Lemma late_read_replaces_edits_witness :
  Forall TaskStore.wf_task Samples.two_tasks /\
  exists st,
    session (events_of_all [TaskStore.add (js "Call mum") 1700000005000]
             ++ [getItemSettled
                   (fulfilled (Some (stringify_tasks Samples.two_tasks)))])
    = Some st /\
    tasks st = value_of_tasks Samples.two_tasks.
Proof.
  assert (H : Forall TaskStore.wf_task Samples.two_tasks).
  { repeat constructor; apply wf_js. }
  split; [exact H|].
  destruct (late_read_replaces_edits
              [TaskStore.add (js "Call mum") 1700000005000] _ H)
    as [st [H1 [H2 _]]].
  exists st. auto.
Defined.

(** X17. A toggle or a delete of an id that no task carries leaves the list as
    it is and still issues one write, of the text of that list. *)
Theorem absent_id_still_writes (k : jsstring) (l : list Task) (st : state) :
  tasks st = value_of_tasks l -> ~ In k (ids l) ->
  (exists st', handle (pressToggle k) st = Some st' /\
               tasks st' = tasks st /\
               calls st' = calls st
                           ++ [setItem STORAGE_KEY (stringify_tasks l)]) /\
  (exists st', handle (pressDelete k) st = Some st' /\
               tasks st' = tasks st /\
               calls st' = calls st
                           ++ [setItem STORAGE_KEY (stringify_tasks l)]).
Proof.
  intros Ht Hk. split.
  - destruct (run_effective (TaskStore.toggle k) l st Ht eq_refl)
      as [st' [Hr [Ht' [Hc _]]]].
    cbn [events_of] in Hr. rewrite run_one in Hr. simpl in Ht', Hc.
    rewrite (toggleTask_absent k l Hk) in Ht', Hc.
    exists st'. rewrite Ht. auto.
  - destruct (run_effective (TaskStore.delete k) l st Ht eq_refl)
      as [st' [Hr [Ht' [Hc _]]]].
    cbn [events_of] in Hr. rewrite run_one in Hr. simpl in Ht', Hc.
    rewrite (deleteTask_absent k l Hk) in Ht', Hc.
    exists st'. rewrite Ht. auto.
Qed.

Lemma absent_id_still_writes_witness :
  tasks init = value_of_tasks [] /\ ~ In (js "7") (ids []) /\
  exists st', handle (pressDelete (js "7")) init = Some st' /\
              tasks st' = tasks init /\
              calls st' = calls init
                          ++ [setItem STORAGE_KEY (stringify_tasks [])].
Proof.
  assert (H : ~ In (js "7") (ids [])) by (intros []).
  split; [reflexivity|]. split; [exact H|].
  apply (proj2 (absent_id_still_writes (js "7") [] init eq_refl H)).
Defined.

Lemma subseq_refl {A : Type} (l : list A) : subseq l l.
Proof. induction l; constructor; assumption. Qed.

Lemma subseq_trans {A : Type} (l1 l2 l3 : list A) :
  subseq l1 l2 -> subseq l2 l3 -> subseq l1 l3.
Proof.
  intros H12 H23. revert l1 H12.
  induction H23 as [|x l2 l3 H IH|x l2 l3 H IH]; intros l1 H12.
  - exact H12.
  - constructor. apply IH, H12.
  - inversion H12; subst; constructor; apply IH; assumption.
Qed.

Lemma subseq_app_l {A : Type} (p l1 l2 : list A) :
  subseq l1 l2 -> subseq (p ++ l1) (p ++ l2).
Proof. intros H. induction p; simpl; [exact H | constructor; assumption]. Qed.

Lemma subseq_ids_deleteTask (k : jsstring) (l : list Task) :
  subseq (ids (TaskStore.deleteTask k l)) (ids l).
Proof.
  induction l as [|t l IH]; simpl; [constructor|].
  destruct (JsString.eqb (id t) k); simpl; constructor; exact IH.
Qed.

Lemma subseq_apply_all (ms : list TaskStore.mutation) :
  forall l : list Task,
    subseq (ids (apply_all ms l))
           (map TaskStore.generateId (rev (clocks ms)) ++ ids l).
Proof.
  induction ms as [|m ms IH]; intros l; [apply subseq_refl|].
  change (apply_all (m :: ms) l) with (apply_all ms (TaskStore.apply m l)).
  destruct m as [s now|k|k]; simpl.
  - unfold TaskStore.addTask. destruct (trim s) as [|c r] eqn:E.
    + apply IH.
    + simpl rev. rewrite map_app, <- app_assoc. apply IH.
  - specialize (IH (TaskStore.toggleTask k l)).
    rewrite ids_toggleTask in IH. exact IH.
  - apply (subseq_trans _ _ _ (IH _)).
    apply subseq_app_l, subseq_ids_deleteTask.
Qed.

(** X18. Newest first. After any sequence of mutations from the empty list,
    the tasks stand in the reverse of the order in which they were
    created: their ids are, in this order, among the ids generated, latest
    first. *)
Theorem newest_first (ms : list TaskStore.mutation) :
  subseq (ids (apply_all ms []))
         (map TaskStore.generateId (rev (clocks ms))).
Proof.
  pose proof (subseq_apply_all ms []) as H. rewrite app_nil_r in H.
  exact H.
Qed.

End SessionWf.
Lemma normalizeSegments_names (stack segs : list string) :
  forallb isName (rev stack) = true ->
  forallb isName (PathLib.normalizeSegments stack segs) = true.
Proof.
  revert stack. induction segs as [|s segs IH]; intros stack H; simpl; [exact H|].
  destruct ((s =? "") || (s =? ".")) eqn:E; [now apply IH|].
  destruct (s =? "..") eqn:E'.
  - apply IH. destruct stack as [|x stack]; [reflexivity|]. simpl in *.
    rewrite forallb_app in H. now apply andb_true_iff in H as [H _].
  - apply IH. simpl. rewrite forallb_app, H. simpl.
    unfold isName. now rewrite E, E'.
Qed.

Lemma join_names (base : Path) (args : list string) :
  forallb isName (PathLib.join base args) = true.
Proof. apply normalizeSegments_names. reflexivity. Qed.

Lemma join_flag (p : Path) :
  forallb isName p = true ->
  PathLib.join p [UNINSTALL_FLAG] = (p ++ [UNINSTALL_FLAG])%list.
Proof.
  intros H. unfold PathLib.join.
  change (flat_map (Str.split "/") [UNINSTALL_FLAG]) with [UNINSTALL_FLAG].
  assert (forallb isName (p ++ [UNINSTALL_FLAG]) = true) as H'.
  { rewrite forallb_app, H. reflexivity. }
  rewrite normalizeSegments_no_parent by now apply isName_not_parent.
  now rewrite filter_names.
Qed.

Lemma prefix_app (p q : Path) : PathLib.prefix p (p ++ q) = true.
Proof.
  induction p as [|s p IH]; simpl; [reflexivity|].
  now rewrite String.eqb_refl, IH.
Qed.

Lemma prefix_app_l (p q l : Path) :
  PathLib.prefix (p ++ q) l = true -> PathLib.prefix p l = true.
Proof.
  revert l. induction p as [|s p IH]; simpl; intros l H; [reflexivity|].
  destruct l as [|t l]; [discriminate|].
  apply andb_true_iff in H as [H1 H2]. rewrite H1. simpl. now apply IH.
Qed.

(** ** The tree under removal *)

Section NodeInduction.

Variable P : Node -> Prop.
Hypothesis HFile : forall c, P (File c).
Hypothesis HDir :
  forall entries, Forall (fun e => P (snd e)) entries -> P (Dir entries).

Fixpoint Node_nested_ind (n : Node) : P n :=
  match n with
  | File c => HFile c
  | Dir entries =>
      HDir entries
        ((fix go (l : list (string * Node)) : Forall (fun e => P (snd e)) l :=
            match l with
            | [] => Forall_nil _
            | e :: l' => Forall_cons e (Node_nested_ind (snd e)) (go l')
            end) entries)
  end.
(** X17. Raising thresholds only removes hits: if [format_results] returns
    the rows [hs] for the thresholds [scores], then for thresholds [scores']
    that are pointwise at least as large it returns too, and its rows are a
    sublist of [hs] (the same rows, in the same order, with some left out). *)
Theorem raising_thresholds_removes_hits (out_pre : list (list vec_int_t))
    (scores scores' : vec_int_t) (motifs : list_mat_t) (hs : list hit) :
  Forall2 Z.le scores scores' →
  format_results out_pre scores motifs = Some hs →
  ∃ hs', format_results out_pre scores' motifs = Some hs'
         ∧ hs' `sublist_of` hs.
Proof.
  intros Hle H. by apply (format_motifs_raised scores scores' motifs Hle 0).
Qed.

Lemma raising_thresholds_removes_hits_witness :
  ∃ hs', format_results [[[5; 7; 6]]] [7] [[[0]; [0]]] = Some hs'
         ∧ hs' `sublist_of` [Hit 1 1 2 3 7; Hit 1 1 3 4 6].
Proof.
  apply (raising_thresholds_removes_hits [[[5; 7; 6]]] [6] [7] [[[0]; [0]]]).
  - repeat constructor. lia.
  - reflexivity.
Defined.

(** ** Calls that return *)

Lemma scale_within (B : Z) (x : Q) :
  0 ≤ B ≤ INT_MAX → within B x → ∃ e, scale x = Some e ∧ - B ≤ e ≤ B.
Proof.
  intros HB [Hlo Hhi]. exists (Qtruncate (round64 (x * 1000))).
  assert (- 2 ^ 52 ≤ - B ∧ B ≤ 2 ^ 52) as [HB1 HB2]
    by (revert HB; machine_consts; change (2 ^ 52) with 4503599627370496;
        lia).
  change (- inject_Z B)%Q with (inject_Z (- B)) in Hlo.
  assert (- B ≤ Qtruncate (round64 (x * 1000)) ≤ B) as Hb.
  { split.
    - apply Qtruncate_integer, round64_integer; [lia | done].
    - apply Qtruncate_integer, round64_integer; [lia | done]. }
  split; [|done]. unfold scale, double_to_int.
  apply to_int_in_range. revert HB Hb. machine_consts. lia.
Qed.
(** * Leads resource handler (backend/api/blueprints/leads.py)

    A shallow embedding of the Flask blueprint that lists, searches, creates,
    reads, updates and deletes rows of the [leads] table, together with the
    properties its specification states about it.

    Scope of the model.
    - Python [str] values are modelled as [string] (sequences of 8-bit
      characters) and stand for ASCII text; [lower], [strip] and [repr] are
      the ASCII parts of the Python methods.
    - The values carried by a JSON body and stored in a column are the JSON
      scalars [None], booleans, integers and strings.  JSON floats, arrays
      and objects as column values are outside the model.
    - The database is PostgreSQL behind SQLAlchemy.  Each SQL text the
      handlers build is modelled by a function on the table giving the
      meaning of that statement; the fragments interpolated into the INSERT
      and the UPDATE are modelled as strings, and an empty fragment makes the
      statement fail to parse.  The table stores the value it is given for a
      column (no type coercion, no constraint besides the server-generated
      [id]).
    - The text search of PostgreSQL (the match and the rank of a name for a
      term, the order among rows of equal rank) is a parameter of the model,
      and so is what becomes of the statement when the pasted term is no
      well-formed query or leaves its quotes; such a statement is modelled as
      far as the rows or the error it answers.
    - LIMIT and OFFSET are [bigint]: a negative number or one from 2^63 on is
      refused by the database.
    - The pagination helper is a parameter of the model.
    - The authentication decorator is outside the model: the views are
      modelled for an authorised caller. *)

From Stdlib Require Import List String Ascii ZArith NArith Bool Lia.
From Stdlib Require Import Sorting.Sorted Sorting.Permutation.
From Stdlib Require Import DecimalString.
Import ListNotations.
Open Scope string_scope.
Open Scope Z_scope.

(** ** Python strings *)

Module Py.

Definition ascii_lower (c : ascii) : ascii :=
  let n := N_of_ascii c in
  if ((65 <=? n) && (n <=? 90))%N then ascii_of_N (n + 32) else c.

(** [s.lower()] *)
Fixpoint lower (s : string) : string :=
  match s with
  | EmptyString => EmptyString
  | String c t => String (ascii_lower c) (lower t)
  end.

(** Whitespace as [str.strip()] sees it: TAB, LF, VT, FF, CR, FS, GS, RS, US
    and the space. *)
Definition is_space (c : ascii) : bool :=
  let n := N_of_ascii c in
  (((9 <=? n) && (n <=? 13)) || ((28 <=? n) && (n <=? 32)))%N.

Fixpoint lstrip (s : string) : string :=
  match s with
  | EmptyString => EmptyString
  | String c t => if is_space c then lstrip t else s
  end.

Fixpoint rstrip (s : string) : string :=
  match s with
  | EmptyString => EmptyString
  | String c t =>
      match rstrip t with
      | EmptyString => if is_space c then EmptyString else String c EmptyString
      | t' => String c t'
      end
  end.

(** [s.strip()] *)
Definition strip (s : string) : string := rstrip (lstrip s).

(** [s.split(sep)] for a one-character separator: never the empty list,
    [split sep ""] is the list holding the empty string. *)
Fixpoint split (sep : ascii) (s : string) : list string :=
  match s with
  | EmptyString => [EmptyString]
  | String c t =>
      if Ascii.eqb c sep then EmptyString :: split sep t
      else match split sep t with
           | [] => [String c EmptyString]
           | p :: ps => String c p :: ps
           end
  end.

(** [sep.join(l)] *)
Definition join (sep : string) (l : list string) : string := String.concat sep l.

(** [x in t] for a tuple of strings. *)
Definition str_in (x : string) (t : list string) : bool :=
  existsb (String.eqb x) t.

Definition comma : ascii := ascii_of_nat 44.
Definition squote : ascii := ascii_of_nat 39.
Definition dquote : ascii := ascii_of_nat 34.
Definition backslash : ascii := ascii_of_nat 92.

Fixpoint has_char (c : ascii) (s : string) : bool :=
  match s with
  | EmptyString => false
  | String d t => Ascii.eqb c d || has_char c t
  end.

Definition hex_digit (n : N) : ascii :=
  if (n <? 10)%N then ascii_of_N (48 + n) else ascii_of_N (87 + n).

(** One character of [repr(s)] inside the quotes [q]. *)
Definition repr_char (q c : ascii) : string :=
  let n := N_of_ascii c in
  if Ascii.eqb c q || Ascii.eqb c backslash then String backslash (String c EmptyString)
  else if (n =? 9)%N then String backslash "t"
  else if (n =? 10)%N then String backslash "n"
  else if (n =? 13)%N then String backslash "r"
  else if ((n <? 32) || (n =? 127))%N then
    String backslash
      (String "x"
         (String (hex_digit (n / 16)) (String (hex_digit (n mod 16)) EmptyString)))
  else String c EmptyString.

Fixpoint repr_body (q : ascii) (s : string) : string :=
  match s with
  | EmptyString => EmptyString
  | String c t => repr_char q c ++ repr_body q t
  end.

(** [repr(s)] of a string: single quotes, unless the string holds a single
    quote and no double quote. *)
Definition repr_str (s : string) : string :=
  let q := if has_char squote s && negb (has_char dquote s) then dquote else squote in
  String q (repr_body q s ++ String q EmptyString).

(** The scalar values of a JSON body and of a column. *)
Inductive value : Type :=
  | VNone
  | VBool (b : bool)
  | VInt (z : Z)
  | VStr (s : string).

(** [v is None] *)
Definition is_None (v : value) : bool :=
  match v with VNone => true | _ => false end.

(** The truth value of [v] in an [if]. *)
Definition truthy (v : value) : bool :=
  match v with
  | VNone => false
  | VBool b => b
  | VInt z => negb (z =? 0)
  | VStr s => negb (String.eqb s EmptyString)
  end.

——————————

* Aim of the task *
Each line from the beginning of the entries to the line with "(** X17. A toggle" must be repeated exactly, with both end lines kept and no other lines given.

* Output of the task *
Lemma late_read_replaces_edits_witness :
  Forall TaskStore.wf_task Samples.two_tasks /\
  exists st,
    session (events_of_all [TaskStore.add (js "Call mum") 1700000005000]
             ++ [getItemSettled
                   (fulfilled (Some (stringify_tasks Samples.two_tasks)))])
    = Some st /\
    tasks st = value_of_tasks Samples.two_tasks.
Proof.
  assert (H : Forall TaskStore.wf_task Samples.two_tasks).
  { repeat constructor; apply wf_js. }
  split; [exact H|].
  destruct (late_read_replaces_edits
              [TaskStore.add (js "Call mum") 1700000005000] _ H)
    as [st [H1 [H2 _]]].
  exists st. auto.
Defined.

(** X17. A toggle or a delete of an id that no task carries leaves the list as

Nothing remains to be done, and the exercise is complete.